== SUPPLIED RECORDS ==
--------------------

(** A shard, padded or not, gives the packet back. *)
Lemma rebuild_spec current p pad :
  packet_ok p → is_fec p = false → Z.of_nat (length (Packet.payload p)) ≤ 65535 → packet_ok current →
  is_u 32 (Packet.src_id current) → is_u 32 (Packet.dest_id current) → ∃ r,
  rebuild_net_packet current (shard_of (Packet.header p) (Packet.payload p) ++ pad) = Some r ∧
  type_byte (Packet.header r) = type_byte (Packet.header p) ∧
  flags_byte (Packet.header r) = flags_byte (Packet.header p) ∧
  Packet.src_id r = Packet.src_id current ∧ Packet.dest_id r = Packet.dest_id current ∧
  Packet.ttl r = Packet.ttl current ∧ Packet.payload r = Packet.payload p.
Proof.
  intros Hp Hf Hl Hc Hs Hd. unfold shard_of. set (x := Packet.payload p) in *.
  pose proof (length_to_be_bytes 2 (Z.of_nat (length x))) as Lb. pose proof (from_to_be_bytes 2 (Z.of_nat (length x))) as Fb.
  destruct (to_be_bytes 2 (Z.of_nat (length x))) as [|l1 [|l2 [|]]]; try done. cbn [app rebuild_net_packet].
  rewrite Z.mod_small in Fb by lia. rewrite Fb, Nat2Z.id. cbn [length]. rewrite (proj2 (Nat.ltb_ge _ _)) by (rewrite length_app; lia).
  rewrite (take_app_length' x) by done.
  assert (bytes_ok x) as Hx by (apply Forall_drop, Hp). pose proof (PacketFacts.header_ok_of p Hp) as Hh.
  destruct (zero_packet (HEAD_LENGTH + length x) ltac:(lia)) as [-> H0]. set (p0 := mkNetPacket _) in *.
  assert (length (buffer p0) = (HEAD_LENGTH + length x)%nat) as L0 by apply length_replicate.
  assert (∀ h, header_ok h → header_ok (with_type_flags (type_byte (Packet.header p)) (flags_byte (Packet.header p)) h)) as Hwt
    by (intros h; unfold header_ok in *; cbn; tauto).
  destruct (PacketFacts.setter_effect _ _ H0 (Hwt _)) as (H1 & E1 & _ & L1).
  destruct (PacketFacts.setter_effect (Header.set_src_id (Packet.src_id current)) _ H1 (PacketFacts.set_src_id_ok _ _ Hs)) as (H2 & E2 & _ & L2).
  destruct (PacketFacts.setter_effect (Header.set_dest_id (Packet.dest_id current)) _ H2 (PacketFacts.set_dest_id_ok _ _ Hd)) as (H3 & E3 & _ & L3).
  destruct (PacketFacts.setter_effect (Header.set_ttl (Packet.ttl current) (Packet.ttl current)) _ H3 (PacketFacts.set_ttl_ok _ _ _)) as (H4 & E4 & _ & L4).
  destruct (PacketFacts.setter_effect (Header.set_flag FEC false) _ H4 (fec_flag_ok false _)) as (H5 & E5 & _ & L5).
  rewrite L4, L3, L2, L1, L0 in L5. unfold Packet.set_src_id, Packet.set_dest_id, Packet.set_ttl, set_fec_flag.
  set (q4 := Packet.header_mut (Header.set_ttl _ _) _) in *. set (q := Packet.header_mut (Header.set_flag FEC false) q4) in *.
  clearbody q. rewrite E3, E2, E1 in E4. clearbody q4.
  destruct (exact_payload x q H5 Hx L5) as (r & -> & _ & Er & Pr). exists r.
  unfold is_fec in Hf. apply negb_false_iff, Z.eqb_eq in Hf.
  assert (Header.set_flag FEC false (Packet.header q4) = Packet.header q4) as E6
    by (apply flag_cleared; rewrite E4; [apply Hh|exact Hf]).
  rewrite E6, E4 in E5. rewrite E5 in Er. pose proof (PacketFacts.ttl_range current Hc) as Ht.
  split; [done|]. unfold Packet.src_id at 1, Packet.dest_id at 1, Packet.ttl at 1. rewrite Er. cbn. rewrite !u32_get_set by done.
  split_and!; try done. unfold Header.curr_ttl. cbn. by apply (PacketFacts.ttl_byte_set (Packet.ttl current) ltac:(unfold is_u; lia)).
Qed.
End Facts.
End FecFacts.
(** * Driver vigilance monitor: the classification core of [monitoring.js]

    A shallow embedding of [src/AAI Mini project/src/monitoring.js]: the
    feature extractors ([euclideanDistance], [calculateEAR], [calculateMAR],
    [calculateHeadPose]), the alert set ([updateAlert]), the per-frame
    classifier ([predictWebcam]) and the reset ([stopMonitoring]).

    JavaScript numbers are IEEE 754 binary64 values, so landmark coordinates
    and the three ratios are primitive floats ([PrimFloat.float]) and every
    operator below is the IEEE operator the script runs.  The four frame
    counters only ever hold small integers (they are incremented by one per
    video frame, exact in binary64 up to 2^53), so they are [nat]. *)

From Stdlib Require Import ZArith List String Bool Lia PeanoNat.
From Stdlib Require Import Floats.
Import ListNotations.

Set Warnings "-inexact-float".
Local Open Scope string_scope.
Local Open Scope list_scope.

(** ** Thresholds (lines 35-49) *)

Definition EAR_THRESHOLD_CLOSED : float := 0.18%float.
Definition EAR_THRESHOLD_PARTIALLY : float := 0.22%float.
Definition MAR_THRESHOLD_YAWN : float := 0.6%float.
Definition MAR_THRESHOLD_ALERT : float := 0.8%float.
Definition YAW_RATIO_LEFT : float := 0.4%float.
Definition YAW_RATIO_RIGHT : float := 2.5%float.
Definition CONSECUTIVE_FRAMES : nat := 15.

(** ** Landmarks *)

(** One MediaPipe landmark: an object with numeric fields [x], [y], [z]. *)
Record Landmark : Type := mkLandmark { x : float; y : float; z : float }.

(** [landmarks[i]] followed by a property read.  Indexing past the end of a
    JavaScript array yields [undefined], and reading [.x] of [undefined]
    throws a [TypeError]; [None] stands for that throw. *)
Definition at_index (landmarks : list Landmark) (i : nat) : option Landmark :=
  nth_error landmarks i.

Definition bind {A B : Type} (m : option A) (k : A -> option B) : option B :=
  match m with
  | Some a => k a
  | None => None
  end.

Notation "'let*' p ':=' m 'in' k" := (bind m (fun p => k))
  (at level 10, p pattern, m at level 100, k at level 200, only parsing).

(** ** Feature extractors (lines 83-142) *)

Definition euclideanDistance (point1 point2 : Landmark) : float :=
  let dx := (x point1 - x point2)%float in
  let dy := (y point1 - y point2)%float in
  let dz := (z point1 - z point2)%float in
  PrimFloat.sqrt (dx * dx + dy * dy + dz * dz)%float.

(** [euclideanDistance(landmarks[i], landmarks[j])]. *)
Definition distanceAt (landmarks : list Landmark) (i j : nat) : option float :=
  let* p := at_index landmarks i in
  let* q := at_index landmarks j in
  Some (euclideanDistance p q).

Definition calculateEAR (landmarks : list Landmark) : option float :=
  let* leftEye_V1 := distanceAt landmarks 160 144 in
  let* leftEye_V2 := distanceAt landmarks 158 153 in
  let* leftEye_H := distanceAt landmarks 33 133 in
  let* rightEye_V1 := distanceAt landmarks 385 380 in
  let* rightEye_V2 := distanceAt landmarks 387 373 in
  let* rightEye_H := distanceAt landmarks 362 263 in
  let leftEAR := ((leftEye_V1 + leftEye_V2) / (2.0 * leftEye_H))%float in
  let rightEAR := ((rightEye_V1 + rightEye_V2) / (2.0 * rightEye_H))%float in
  Some ((leftEAR + rightEAR) / 2.0)%float.

Definition calculateMAR (landmarks : list Landmark) : option float :=
  let* mouthVertical := distanceAt landmarks 13 14 in
  let* mouthHorizontal := distanceAt landmarks 78 308 in
  Some (mouthVertical / mouthHorizontal)%float.

Record HeadPose : Type := mkHeadPose { yawRatio : float; pitch : float; roll : float }.

(** The guarded denominator of line 131: [rightDist === 0 ? 0.001 : rightDist]. *)
Definition safeRightDist (rightDist : float) : float :=
  if (rightDist =? 0)%float then 0.001%float else rightDist.

Definition calculateHeadPose (landmarks : list Landmark) : option HeadPose :=
  let* noseTip := at_index landmarks 1 in
  let* leftCheek := at_index landmarks 234 in
  let* rightCheek := at_index landmarks 454 in
  let leftDist := PrimFloat.abs (x noseTip - x leftCheek)%float in
  let rightDist := PrimFloat.abs (x rightCheek - x noseTip)%float in
  Some {| yawRatio := (leftDist / safeRightDist rightDist)%float;
          pitch := 0%float;
          roll := 0%float |}.

(** Lines 127-128 on their own: [leftDist] and [rightDist]. *)
Definition headDistances (landmarks : list Landmark) : option (float * float) :=
  let* noseTip := at_index landmarks 1 in
  let* leftCheek := at_index landmarks 234 in
  let* rightCheek := at_index landmarks 454 in
  Some (PrimFloat.abs (x noseTip - x leftCheek)%float,
        PrimFloat.abs (x rightCheek - x noseTip)%float).

(** ** The head-yaw ratio as the specification words it *)

Definition DIVISION_EPSILON : float := 0.001%float.

(** The larger of two numbers. *)
Definition fmax (a b : float) : float := if (a <? b)%float then b else a.

(** The specification's [leftDist / max(rightDist, epsilon)]; compared with
    [calculateHeadPose] below. *)
Definition headYawRatio_spec (landmarks : list Landmark) : option float :=
  let* d := headDistances landmarks in
  Some (fst d / fmax (snd d) DIVISION_EPSILON)%float.

(** The ratio the specification's sentence on distances would give for the
    head: both distances taken as full 3D distances between the landmarks. *)
Definition headYawRatio_3d (landmarks : list Landmark) : option float :=
  let* leftDist := distanceAt landmarks 1 234 in
  let* rightDist := distanceAt landmarks 454 1 in
  Some (leftDist / safeRightDist rightDist)%float.

(** ** Module state (lines 11, 51-56) *)

(** The script keeps its state in module-level variables.  [currentAlerts] is
    a JavaScript [Set] of strings: no duplicates, iterated in insertion order,
    so it is a duplicate-free list with new members appended.  The DOM and
    the audio element are outside this model; [isAlertPlaying] is the script's
    own record of whether the alarm loops. *)
Record State : Type := mkState {
  eyeClosedFrames : nat;
  eyePartiallyClosedFrames : nat;
  yawnFrames : nat;
  headTurnedFrames : nat;
  isAlertPlaying : bool;
  currentAlerts : list string;
  lastVideoTime : float
}.

Definition initialState : State :=
  {| eyeClosedFrames := 0;
     eyePartiallyClosedFrames := 0;
     yawnFrames := 0;
     headTurnedFrames := 0;
     isAlertPlaying := false;
     currentAlerts := [];
     lastVideoTime := (-1)%float |}.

--------------------

== TASK REQUIREMENTS ==
Check each line of the records for the word "Open" and extract those that contain it.

== ANSWER SPACE ==
Local Open Scope string_scope.
Local Open Scope list_scope.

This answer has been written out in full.